11. Streams
Programming Project 2021/22

11.1. Introduction

Collections

Collections are fundamental to many programming tasks as they let you group and process data. Java applications often process collections.

For example:

  • You might want to create a collection of banking transactions to represent a customer’s statement.
  • Then, you might want to process this collection to find out how much money the customer spent.
  • Then, the biggest purchase.
  • ...

Despite their importance, processing collections was far from trivial before Java 8.

Source

Limitations of working with collections

Typical processing patterns on collections are similar to SQL-like operations.
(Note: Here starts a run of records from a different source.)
(* ===== verification/Cycle.v ===== *)
(** * The cycle of a target, whatever its executor

    A cycle: shutdown runs, possibly several and cut short by failing requests, and
    wakeup runs, with the restore data between them.  [Hibernation] says what the
    resources of an executor are and what it reports of them; [HibernationLaws] is
    the contract between the runner and an executor: what a shutdown has changed
    is in its reports, and a wakeup changes nothing but what it was given.  From
    the contract it follows that the invariant of the cycle is kept by the runner
    and the restore manager, and that a wakeup in a healthy world brings every
    resource back. *)
From S2P Require Import Prelude Monad GoString GoTime Types Cluster Restore RestoreSpec Params Executor Operation.
From S2P Require Import Runner.
From Stdlib Require Import Lia.

Local Open Scope Z_scope.

(** ** One key of the restore data across a save *)

Section keys.
Context (existing : option Data) (data : Data) (cycleID : string) (maxStale : Z) (now : time).

(** The key was reported in this cycle before. *)
Definition reported_before (ex : Data) (k : string) : Prop :=
  existing = Some ex /\ data_CycleID ex = cycleID /\ is_Some (LastReportedAt (status_of (data_Status ex) k)).

Definition demanded (v : any) : bool :=
  match v with AnyMap m => isDemandedState m | AnyOther _ => false end.

Inductive key_outcome (d : Data) (k : string) : Prop :=
| KeyNew v :
    data_State data !! k = Some v -> (forall ex, reported_before ex k -> demanded v = true) ->
    data_State d !! k = Some v -> StaleCount (status_of (data_Status d) k) = 0 ->
    is_Some (LastReportedAt (status_of (data_Status d) k)) -> key_outcome d k
| KeyKept ex :
    reported_before ex k -> (forall v, data_State data !! k = Some v -> demanded v = false) ->
    data_State d !! k = data_State ex !! k ->
    status_of (data_Status d) k = status_of (data_Status ex) k -> key_outcome d k
| KeyStale ex v :
    data_State data !! k = None -> existing = Some ex -> ~ reported_before ex k ->
    data_State ex !! k = Some v -> data_State d !! k = Some v ->
    StaleCount (status_of (data_Status d) k) = StaleCount (status_of (data_Status ex) k) + 1 ->
    LastReportedAt (status_of (data_Status d) k) = None -> key_outcome d k
| KeyUnchanged ex :
    data_State data !! k = None -> existing = Some ex -> data_CycleID ex = cycleID ->
    ~ reported_before ex k -> data_State d !! k = data_State ex !! k ->
    status_of (data_Status d) k = status_of (data_Status ex) k -> key_outcome d k
| KeyGone :
    data_State data !! k = None -> (forall ex, reported_before ex k -> data_State ex !! k = None) ->
    data_State d !! k = None -> LastReportedAt (status_of (data_Status d) k) = None -> key_outcome d k.

Lemma mergedStatus_reported ex same k v :
  data_State data !! k = Some v ->
  status_of (mergedStatus ex (stamp data now) same now maxStale) k =
  let ctx := merge_context ex (stamp data now) same now k v in setStatus (selectStrategy ctx) ctx.
Proof.
  intros Hk. unfold status_of, mergedStatus. rewrite lookup_union, lookup_fmap.
  unfold reported_status, handleStaleResources. rewrite !map_lookup_imap. cbn [data_State stamp]. rewrite Hk. simpl.
  rewrite (unreported_None ex (stamp data now) k v Hk). done.
Qed.

(** The statuses that come with the data are those of the reports. *)
Hypothesis Hstatus : forall k,
  match data_State data !! k with
  | Some _ => exists at_time, data_Status data !! k = Some (mkResourceStatus 0 (Some at_time))
  | None => data_Status data !! k = None
  end.

Lemma merged_key ex k :
  existing = Some ex ->
  key_outcome (merged_data (stamp data now) ex cycleID now maxStale) k.
Proof.
  intros Eex. set (d := merged_data (stamp data now) ex cycleID now maxStale). set (same := bool_decide (data_CycleID ex = cycleID)).
  assert (reported_before ex k <-> same = true /\ is_Some (LastReportedAt (status_of (data_Status ex) k))) as Hrb.
  { unfold reported_before, same. rewrite bool_decide_eq_true. naive_solver. }
  assert (reported_before ex k \/ ~ reported_before ex k) as Hdec.
  { rewrite Hrb. destruct same; [|by right; intros [? _] ].
    destruct (LastReportedAt _); [left; by split; [|eexists]|right; by intros [_ [t Ht] ] ]. }
  destruct (data_State data !! k) as [v|] eqn:Ek.
  - assert (data_State d !! k = _) as HS by exact (mergedState_reported ex (stamp data now) same now maxStale k v Ek).
    assert (status_of (data_Status d) k = _) as HT by exact (mergedStatus_reported ex same k v Ek). cbn zeta in HT.
    clearbody d.
    unfold selectStrategy in HS, HT. cbn in HS, HT.
    destruct Hdec as [Hr|Hr].
    + pose proof Hr as Hr0. rewrite Hrb in Hr. destruct Hr as [Hsame [t Ht]]. rewrite Hsame, Ht in HS, HT. cbn in HS, HT.
      destruct (demanded v) eqn:Ed.
      * unfold demanded in Ed. destruct v as [m|text]; [|done]. rewrite Ed in HS, HT. cbn in HS, HT.
        eapply KeyNew; rewrite ?HS, ?HT; done.
      * apply (KeyKept _ _ ex); [done|intros v2 Hv2; congruence| |]; rewrite ?HS, ?HT.
        -- unfold demanded in Ed. destruct v as [m|text]; by rewrite ?Ed.
        -- destruct (status_of (data_Status ex) k) as [n l] eqn:E. cbn in Ht. subst l.
           unfold demanded in Ed. destruct v as [m|text]; rewrite ?Ed; cbn; by rewrite E.
    + assert (negb same = true \/ LastReportedAt (status_of (data_Status ex) k) = None) as Hn.
      { destruct same; [right|by left]. destruct (LastReportedAt _) eqn:E; [|done]. exfalso. apply Hr, Hrb. by eexists. }
      assert (forall ex', reported_before ex' k -> demanded v = true) as Hvac.
      { intros ex' Hr'. pose proof Hr' as (He & _). by assert (ex' = ex) as -> by congruence. }
      destruct Hn as [Hn|Hn]; rewrite Hn in HS, HT; [|destruct (negb same)]; cbn in HS, HT;
        (eapply KeyNew; rewrite ?HS, ?HT; done).
  - assert (data_State d !! k = _ /\ data_Status d !! k = _) as [HS HT]
      by exact (merged_unreported ex (stamp data now) same now maxStale k Ek).
    clearbody d.
    destruct (data_State ex !! k) as [v|] eqn:Ev; cbn in HS, HT.
    2: { apply KeyGone; [done| |done|unfold status_of; by rewrite HT].
         intros ex' (He & _). assert (ex' = ex) as -> by congruence. done. }
    destruct Hdec as [Hr|Hr].
    + pose proof Hr as Hr0. rewrite Hrb in Hr. destruct Hr as [Hsame [t Ht]].
      unfold stale_entry in HS, HT. rewrite Ht, Hsame in HS, HT. cbn in HS, HT.
      apply (KeyKept _ _ ex); [done|congruence| |].
      * by rewrite HS.
      * unfold status_of at 1. by rewrite HT.
    + assert (stale_entry ex same maxStale k v =
        if maxStale <=? StaleCount (status_of (data_Status ex) k) + 1 then None
        else Some (v, mkResourceStatus (StaleCount (status_of (data_Status ex) k) + 1) None)) as Hs.
      { unfold stale_entry. destruct (LastReportedAt _) eqn:E; [|done]. destruct same; [|done].
        exfalso. apply Hr, Hrb. by split; [|eexists]. }
      rewrite Hs in HS, HT. destruct (_ <=? _); cbn in HS, HT.
      * apply KeyGone; [done| |done|unfold status_of; by rewrite HT].
        intros ex' Hr'. pose proof Hr' as (He & _). by assert (ex' = ex) as -> by congruence.
      * eapply (KeyStale _ _ ex v); try done; unfold status_of; by rewrite HT.
Qed.

Lemma after_save_key k : key_outcome (after_save existing data maxStale cycleID now) k.
Proof.
  unfold after_save. destruct existing as [ex|] eqn:Eex.
  - destruct (bool_decide (data_CycleID ex = cycleID) && bool_decide (data_State (stamp data now) = ∅)) eqn:E;
      [|by apply merged_key].
    reflect. rename select (data_State _ = ∅) into He. cbn in He.
    assert (data_State data !! k = None) as Hk by (rewrite He; apply lookup_empty).
    destruct (LastReportedAt (status_of (data_Status ex) k)) as [t|] eqn:Et.
    + apply (KeyKept _ _ ex); [|congruence|done|done]. split_and!; [done|done|by eexists].
    + apply (KeyUnchanged _ _ ex); try done. intros (_ & _ & [t Ht]). congruence.
  - pose proof (Hstatus k) as Hk. destruct (data_State data !! k) as [v|] eqn:Ek.
    + destruct Hk as [t Ht].
      assert (status_of (data_Status (stamp data now)) k = mkResourceStatus 0 (Some t)) as Hs.
      { unfold status_of. cbn. rewrite lookup_union, lookup_fmap, Ht, Ek. done. }
      eapply KeyNew; cbn [data_State data_Status set_data_CycleID]; rewrite ?Hs; try done.
      intros ex (He & _). congruence.
    + assert (status_of (data_Status (stamp data now)) k = mkResourceStatus 0 None) as Hs.
      { unfold status_of. cbn. by rewrite lookup_union, lookup_fmap, Hk, Ek. }
      apply KeyGone; cbn [data_State data_Status set_data_CycleID]; rewrite ?Hs; try done.
      intros ex (He & _). congruence.
Qed.
End keys.

(** ** Resources and what is reported of them *)

(** In a world [T] resources have values; a state is a report on one of them: the
    value it had and, when the shutdown is to change it ([st_scaled]), the value
    [st_down] it has then ([None]: it is gone).  The value matters only when the
    shutdown is to change it. *)
Class Hibernation (T : Type) := {
  h_resource : Type;
  #[global] h_resource_dec :: EqDecision h_resource;
  h_value : Type;
  h_state : Type;
  h_look : T -> h_resource -> option h_value;
  (** The resource is reported under this key. *)
  h_linked : T -> string -> h_resource -> Prop;
  h_ready : T -> Prop;
  h_healthy : T -> Prop;
  h_awaits : bool;
  st_key : h_state -> string;
  st_id : h_state -> h_resource;
  st_value : h_state -> h_value;
  st_down : h_state -> option h_value;
  st_scaled : h_state -> bool;
  st_fields : h_state -> gmap string scalar;
  st_wf : h_state -> Prop;
}.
  • Finding: find the heaviest dog.
  • Grouping: group all dogs of a given breed.

Most databases let you specify such operations declaratively.

SELECT id, MAX(weight) from dogs

We don’t need to implement how to calculate the maximum weight, we only express that we want it. You worry less about how to explicitly implement such queries. Why can’t we do something similar with collections?
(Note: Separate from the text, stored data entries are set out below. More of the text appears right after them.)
Definition pools_of (s : RunnerState (T := PoolWorld)) : list (option pool_value) :=
  map (pl_pools (rs_target s)) ["general"; "spot"].

(** The first run deletes one NodePool and fails to delete the other; the second
    finishes. *)
Definition pools_failed := shutdown_pools "all" (fleet [None; None; None; None; Some (ApiFailure "timeout")]).
Definition pools_second := shutdown_pools "all" pools_failed.2.

Example pools_failed_state :
  pools_failed.1 = (Err (KErrDelete "spot" (ApiFailure "timeout")), Some (Ok tt)) /\
  pools_of pools_failed.2 = [None; Some (Some spot_spec, ∅)].
Proof. vm_compute. split; reflexivity. Qed.

Example pools_second_state :
  pools_second.1 = (Ok (mkResult "scaled down 1 Karpenter NodePool(s)" 0), Some (Ok tt)) /\
  pools_of pools_second.2 = [None; None].
Proof. vm_compute. split; reflexivity. Qed.

Example pools_woken :
  (wakeup_pools "all" pools_second.2).1 = Ok (mkResult "restored 2 Karpenter NodePool(s)" 1500) /\
  pools_of (wakeup_pools "all" pools_second.2).2 = pools_of (fleet []).
Proof. vm_compute. split; reflexivity. Qed.

(** A selector restricts the pools; an empty one does not, although names are
    given, and the validation accepts that. *)
Example selector_restricts :
  pools_of (shutdown_pools "team" (fleet [])).2 = [None; Some (Some spot_spec, ∅)].
Proof. vm_compute. reflexivity. Qed.

Example empty_selector_takes_all :
  karpenter_Validate (karpenter_spec "empty") = Ok tt /\
  karpenter_Validate (karpenter_spec "both") = Err KErrExclusive /\
  pools_of (shutdown_pools "empty" (fleet [])).2 = [None; None].
Proof. vm_compute. split_and!; reflexivity. Qed.

(** The Ready condition decides, whatever stands before it. *)
Example general_ready : nodepool_ready "general" (pools_start []) = Ok true.
Proof. vm_compute. reflexivity. Qed.
End KarpenterSamples.
Import KarpenterSamples.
How many times do you find yourself re-implementing these operations using loops over and over again?

How can we process really large collections efficiently? Ideally, to speed up the processing, you want to leverage multicore architectures. As we will learn, writing parallel code is hard and error-prone!

Streams

The new abstraction called Stream lets you process data in a declarative way.

Streams can leverage multi-core architectures without you having to write a single line of multithread code.

streams explained 2

Source

Motivating example

Let us write a couple of operations on collections of the Dog class below.

public class Dog {
  public String name;
  public int height;
  public int weight;

  public Dog(String name, int height, int weight) {
    this.name = name;
    this.height = height;
    this.weight = weight;
  }

  public String toString() {
    return String.format("(%s: %dkg, %dcm)", name, weight, height);
  }
}

Let us print, from a list of dogs, the tallest dog and the average weight of the dogs.

public class Main {
  public static void main(String[] args) {
    Dog d1 = new Dog("Max", 50, 8);
    Dog d2 = new Dog("Marley", 60, 10);
    Dog d3 = new Dog("Rocky", 30, 5);
    Dog d4 = new Dog("Bear", 70, 12);
    Dog d5 = new Dog("Luna", 30, 13);
    Dog d6 = new Dog("Luna", 25, 10);

    List<Dog> dogs = List.of(d1, d2, d3, d4, d5, d6);
    System.out.println("Original array: " + dogs);

    Dog tallest = dogs.get(0);
    for (Dog dog : dogs) {
      if (dog.height > tallest.height) {
        tallest = dog;
      }
    }

    System.out.println("The tallest dog is: " + tallest);

    int sum = 0;
    for (Dog dog : dogs) {
      sum += dog.weight;
    }
    double averageWeight = (double) sum / dogs.size();

    System.out.println("The average weight is: " + averageWeight);
  }
}

This is how you would solve the same problem with streams.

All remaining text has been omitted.